* _Exercise directions_:
Wherever the string "whose" appears in the records, return the line that holds it.

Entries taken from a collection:
↓↓↓

Lemma written_ensure w : written w → _ensure_csv_header w = w.
Proof.
  intros [lines Hcsv]. unfold _ensure_csv_header. rewrite Hcsv.
  rewrite reader_writerows. by rewrite decide_True.
Qed.

Lemma ensure_written w : store_ok w → written (_ensure_csv_header w).
Proof.
  intros [Hnone|Hw].
  - unfold _ensure_csv_header. rewrite Hnone. exists []. cbn.
    by rewrite str_app_nil_r.
  - by rewrite written_ensure.
Qed.

Lemma write_all_written w rows : written (_write_all_rows w rows).
Proof. by exists (map out_line rows). Qed.

Lemma save_row_written w sid created kind title price phone description photos password :
  store_ok w →
  ∃ lines,
    csv (_ensure_csv_header w) = Some (Csv.writerows (_csv_columns :: lines))
    ∧ csv (_save_submission_row w sid created kind title price phone description
             photos password)
      = Some (Csv.writerows
                (_csv_columns
                   :: lines ++ [[sid; created; kind; title; price; phone; description;
                                 Py.join ";" photos; password]])).
Proof.
  intros [lines Hcsv]%ensure_written. exists lines. split; [done|].
  unfold _save_submission_row. rewrite Hcsv. cbn [csv set_csv].
  by rewrite writerows_snoc.
Qed.

Lemma read_written w lines :
  csv w = Some (Csv.writerows (_csv_columns :: lines)) →
  _read_all_rows w
  = List.filter (λ r, Py.truthy (row_id r))
      (map (make_row _csv_columns)
           (List.filter (λ l, negb (is_blank_line l)) lines)).
Proof.
  intros Hcsv. unfold _read_all_rows, DictReader. by rewrite Hcsv, reader_writerows.
Qed.

Lemma read_ensure w : store_ok w → _read_all_rows (_ensure_csv_header w) = _read_all_rows w.
Proof.
  intros [Hnone|Hw]; [|by rewrite written_ensure].
  unfold _read_all_rows at 2. rewrite Hnone.
  unfold _ensure_csv_header. rewrite Hnone.
  unfold _read_all_rows, DictReader. cbn [csv set_csv].
  by rewrite reader_writerow.
Qed.

Lemma find_row_app rows more sid :
  _find_row (rows ++ more) sid
  = match _find_row rows sid with
    | Some r => Some r
    | None => _find_row more sid
    end.
Proof.
  induction rows as [|r rows IH]; [done|]. cbn [app _find_row].
  by destruct (String.eqb (row_id r) sid).
Qed.

Lemma find_row_reread rows sid :
  _find_row (map reread rows) sid = reread <$> _find_row rows sid.
Proof.
  induction rows as [|r rows IH]; [done|]. cbn [map _find_row].
  rewrite reread_id. by destruct (String.eqb (row_id r) sid).
Qed.

Lemma filter_read_all w :
  List.filter (λ r, Py.truthy (row_id r)) (_read_all_rows w) = _read_all_rows w.
Proof.
  unfold _read_all_rows. destruct (csv w); [|done].
  induction (DictReader s) as [|r l IH]; [done|]. cbn [List.filter].
  destruct (Py.truthy (row_id r)) eqn:E; [|done].
  cbn [List.filter]. by rewrite E, IH.
Qed.
(** C10: the variables of [NewBuildEnv] are the caller's variables with
    one of the eight allowed names, with the caller's values; so two
    caller environments that agree on those names give the same build
    environment, whatever else they hold. *)
Theorem NewBuildEnv_keeps_only_allowed_names (environ : list string) :
  (∀ k, Vars (NewBuildEnv environ) !! k
        = if bool_decide (k ∈ allowed_names) then Getenv environ k
          else None)
  ∧ (∀ environ',
       (∀ k, k ∈ allowed_names → Getenv environ k = Getenv environ' k) →
       NewBuildEnv environ = NewBuildEnv environ').
Proof.
  assert (∀ environ k,
            Vars (NewBuildEnv environ) !! k
            = if bool_decide (k ∈ allowed_names) then Getenv environ k
              else None) as Hlookup.
  { intros env0 k. unfold NewBuildEnv, varsFromEnviron. cbn [Vars].
    rewrite varsFromEnviron_lookup, isNotAllowlisted_allowed_names.
    rewrite lookup_empty.
    destruct (bool_decide _); simpl; [|done]. by destruct (Getenv env0 k). }
  split; [apply Hlookup|].
  intros environ' Hagree.
  assert (Vars (NewBuildEnv environ) = Vars (NewBuildEnv environ')) as Hvars.
  { apply map_eq. intros k. rewrite !Hlookup.
    case_bool_decide; [by apply Hagree | done]. }
  unfold NewBuildEnv in *. cbn [Vars] in Hvars. by rewrite Hvars.
Qed.

Lemma NewBuildEnv_keeps_only_allowed_names_witness :
  NewBuildEnv scenarios.callerEnviron = NewBuildEnv scenarios.otherEnviron
  ∧ Vars (NewBuildEnv scenarios.callerEnviron) !! "SECRET_TOKEN" = None
  ∧ Vars (NewBuildEnv scenarios.callerEnviron) !! "HOME" = Some "/home/cnb".
Proof.
  pose proof (NewBuildEnv_keeps_only_allowed_names scenarios.callerEnviron)
    as [Hlookup Hsame].
  split; [|split].
  - apply Hsame. intros k Hk. unfold allowed_names in Hk.
    repeat (apply elem_of_cons in Hk as [->|Hk]; [vm_compute; reflexivity|]).
    by apply elem_of_nil in Hk.
  - rewrite Hlookup. vm_compute. reflexivity.
  - rewrite Hlookup. vm_compute. reflexivity.
Defined.

End EnvFacts.

(** * Further properties of the build executor *)

Module LifecycleMore.
Import lifecycle LifecycleFacts.

(** ** Validation *)

(** [validateUnmet] returns no error exactly when every unmet entry has a
    name, and that of a plan entry. *)
Theorem validateUnmet_accepts_iff (unmet : list Unmet)
    (plan : BuildpackPlan) :
  validateUnmet unmet plan = None ↔ Forall (valid_unmet plan) unmet.
Proof.
  induction unmet as [|u unmet IH]; simpl.
  - split; [constructor | done].
  - rewrite Forall_cons. unfold valid_unmet at 1.
    destruct (decide (Unmet_Name u = "")) as [He|He].
    { split; [done | by intros [[? _] _]]. }
    destruct (found_in _ _) eqn:Hfound; simpl.
    + apply found_in_elem_of in Hfound. rewrite IH. tauto.
    + split; [done|]. intros [[_ Hin] _].
      apply found_in_elem_of in Hin. congruence.
Qed.

(** The error of [validateUnmet] is about the first entry that is not
    valid: that its name is required when it has none, else that its
    name, quoted, must match a requested dependency. *)
Theorem validateUnmet_reports_first_invalid (ok rest : list Unmet)
    (u : Unmet) (plan : BuildpackPlan) :
  Forall (valid_unmet plan) ok →
  ¬ valid_unmet plan u →
  validateUnmet (ok ++ u :: rest) plan
  = Some (NewError
            (if decide (Unmet_Name u = "") then "unmet.name is required"
             else "unmet.name '" +:+ Unmet_Name u
                  +:+ "' must match a requested dependency")).
Proof.
  intros Hok Hu. induction Hok as [|v ok [Hv Hin] Hok IH]; simpl.
  - destruct (decide (Unmet_Name u = "")); [done|].
    destruct (found_in _ _) eqn:Hfound; simpl; [|done].
    apply found_in_elem_of in Hfound. by destruct Hu.
  - rewrite decide_False by done.
    apply found_in_elem_of in Hin. by rewrite Hin.
Qed.

Lemma validateUnmet_reports_first_invalid_witness :
  validateUnmet [ {| Unmet_Name := "some-unmet-dep" |};
                  {| Unmet_Name := "unknown-dep" |};
                  {| Unmet_Name := "" |} ] scenarios.unmetPlan
  = Some (NewError
            "unmet.name 'unknown-dep' must match a requested dependency").
Proof.
  apply (validateUnmet_reports_first_invalid
           [ {| Unmet_Name := "some-unmet-dep" |} ] [ {| Unmet_Name := "" |} ]
           {| Unmet_Name := "unknown-dep" |} scenarios.unmetPlan).
  - constructor; [|constructor]. split.
    + vm_compute. discriminate.
    + apply (bool_decide_unpack _). vm_compute. exact I.
  - intros [_ Hin]. revert Hin. apply (bool_decide_unpack _).
    vm_compute. exact I.
Defined.
(** * artvel/display: the serial protocol of the NAS front-panel displays

    A shallow embedding of the Go package [display]: the Asustor protocol
    in two revisions (asustor.go, with its [asustorLCD] struct, and the
    revision of the [asustor] struct that has the lock and the retry
    counter), the QNAP protocol and the helpers of generic.go, followed by
    the properties of the specification that were checked against them.

    Conventions.
    - A Go [byte] is a [Byte.byte]; arithmetic on it wraps modulo 256
      ([byte_add]).  A Go [int] is a [Z]; [byte(x)] keeps the low 8 bits.
    - A Go [string] is a [String.string] (one [ascii] per byte, so
      [String.length] is Go's [len]); [[]byte(s)] is [list_byte_of_string].
    - A Go [error] result is an [option error], [None] being [nil].
    - The serial port is an external collaborator: every call on it takes
      its result from a script held in the [world], and leaves an entry in
      the world's log.
    - A buffered channel is a FIFO list with a capacity; a send on a full
      channel and a receive on an empty one do not complete, what the
      operations report as [Blocked]. *)

From Stdlib Require Import ZArith NArith List String Ascii Lia Bool Arith.
From Stdlib Require Import DecimalString.
From Stdlib Require Import Strings.Byte.
From Stdlib Require Import Sorting.Permutation.
Import ListNotations.
(** * Elmish random generators

    A shallow embedding of the library [elmish-random.ts] (composable random
    generators in the style of Elm's random package) and the properties its
    specification states.

    Modelling conventions.
    - A JavaScript computation may change the state of the world (the state
      of [Math.random], the seed captured by a seeded source, ...) and may
      throw.  It is a function from the world [W] to a completion (a value
      or a thrown error) and the new world.
    - A [number] is an IEEE 754 binary64 value.  The module [Random64] gives
      the numeric factories on the primitive binary64 numbers of the
      prover ([float], with the operations of the processor, rounding to
      nearest with ties to even, infinities and [NaN]); the properties of
      the numbers that the factories produce are stated on it.  The module
      [Random] gives the same factories on exact rationals ([Q], with
      [Qfloor] for [Math.floor]): it is the reading without rounding and
      without overflow, used for the laws of the combinators and for the
      example programs, whose statements do not depend on rounding.
    - [Math.floor] is defined on the integer representation of a double;
      [Math.pow] and [Math.sin] are functions of the host and are
      parameters.
    - A value read from an array by index may be [undefined]: it is an
      [option].  An array that is written by index may have holes: it is a
      list of options.
    - The [source] parameter of the factories is always given; its default,
      [Math.random], is one of the sources. *)

From Stdlib Require Import String Ascii List ZArith QArith Qround Qpower Lia Lqa Bool Arith.
From Stdlib Require Import Floats.
From Stdlib Require Uint63.
From Equations Require Import Equations.
From Equations.Prop Require Import Logic.
Import ListNotations.

Set Implicit Arguments.
Set Equations Transparent.

(** ** Computations *)

Inductive Completion (A : Type) : Type :=
| Normal (value : A)
| Throw (message : string).

Arguments Normal {A} value.
Arguments Throw {A} message.

Definition Js (W A : Type) : Type := W -> Completion A * W.

Definition ret {W A : Type} (a : A) : Js W A :=
  fun w => (Normal a, w).

Definition throw {W A : Type} (message : string) : Js W A :=
  fun w => (Throw message, w).

Definition bind {W A B : Type} (c : Js W A) (k : A -> Js W B) : Js W B :=
  fun w =>
    match c w with
    | (Normal a, w') => k a w'
    | (Throw message, w') => (Throw message, w')
    end.

Notation "x <- c ;; k" := (bind c (fun x => k))
  (at level 61, c at next level, right associativity).

(** Composition of two functions of the program, [x => h(f(x))]. *)
Definition compose_js {W A B C : Type}
    (h : B -> Js W C) (f : A -> Js W B) : A -> Js W C :=
  fun x => y <- f x ;; h y.

(** An arrow function whose body is an expression without effects. *)
Definition pure {W A B : Type} (f : A -> B) : A -> Js W B :=
  fun x => ret (f x).

(** ** Functions and calls *)

(** A function value of the program: the number of parameters that its
    declaration lists, and its body, which reads the values bound to these
    parameters ([None] is [undefined]).  The functions of the library are
    arrow functions, which have no [arguments] object: an argument that is
    bound to no parameter cannot be read by the body. *)
Record Function (W T A : Type) : Type :=
  function { parameters : nat; body : list (option T) -> Js W A }.

(** The values that a call binds to [n] parameters: the parameters take the
    arguments in order, a parameter without an argument is [undefined], and
    the arguments past the last parameter are bound to nothing. *)
Fixpoint bind_arguments {T : Type} (n : nat) (arguments : list T)
  : list (option T) :=
  match n with
  | O => []
  | S n' =>
      match arguments with
      | [] => None :: bind_arguments n' []
      | t :: rest => Some t :: bind_arguments n' rest
      end
  end.

(** The call [f(t1, ..., tk)]. *)
Definition call {W T A : Type} (f : Function W T A) (arguments : list T)
  : Js W A :=
  body f (bind_arguments (parameters f) arguments).

(** ** Arrays *)

(** [l[i]] for a number [i]: the element when [i] is an index of [l],
    [undefined] otherwise (also when [i] is negative or not an integer). *)
Definition index {A : Type} (l : list A) (i : Q) : option A :=
  if Qeq_bool i (inject_Z (Qfloor i)) && (0 <=? Qfloor i)%Z
  then nth_error l (Z.to_nat (Qfloor i))
  else None.

(** [result[i] = x] on an array with holes: an index of the array is
    overwritten, an index past the end extends the array, leaving holes
    between the old end and [i]. *)
Definition array_set {A : Type} (result : list (option A)) (i : nat) (x : A)
  : list (option A) :=
  if i <? length result
  then firstn i result ++ Some x :: skipn (S i) result
  else result ++ repeat None (i - length result) ++ [Some x].

(** ** Binary64 numbers *)

Module Number.

(** [Math.floor] on the integer representation of a double [m * 2^e] with
    its sign: the greatest integer that is not above it.  An integer, an
    infinity, a zero of either sign and [NaN] are returned as they are. *)
Definition SFfloor (x : spec_float) : spec_float :=
  match x with
  | S754_finite s m e =>
      if (0 <=? e)%Z then x
      else
        let q := (Zpos m / 2 ^ (- e))%Z in
        if s
        then binary_normalize prec emax
               (- (if (Zpos m mod 2 ^ (- e) =? 0)%Z then q else q + 1))%Z 0 true
        else binary_normalize prec emax q 0 false
  | _ => x
  end.

Definition floor (x : float) : float := SF2Prim (SFfloor (Prim2SF x)).

(** The number of a natural number, such as the length of an array. *)
Definition of_nat (n : nat) : float :=
  PrimFloat.of_uint63 (Uint63.of_Z (Z.of_nat n)).

(** The integer of a number that is a non-negative integer; both zeros are
    the integer zero. *)
Definition integer_of (x : float) : option Z :=
  match Prim2SF x with
  | S754_zero _ => Some 0%Z
  | S754_finite false m e =>
      if (0 <=? e)%Z then Some (Zpos m * 2 ^ e)%Z
      else if (Zpos m mod 2 ^ (- e) =? 0)%Z then Some (Zpos m / 2 ^ (- e))%Z
      else None
  | _ => None
  end.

↑↑↑

* _Output below_:
      example programs, whose statements do not depend on rounding.
(** An arrow function whose body is an expression without effects. *)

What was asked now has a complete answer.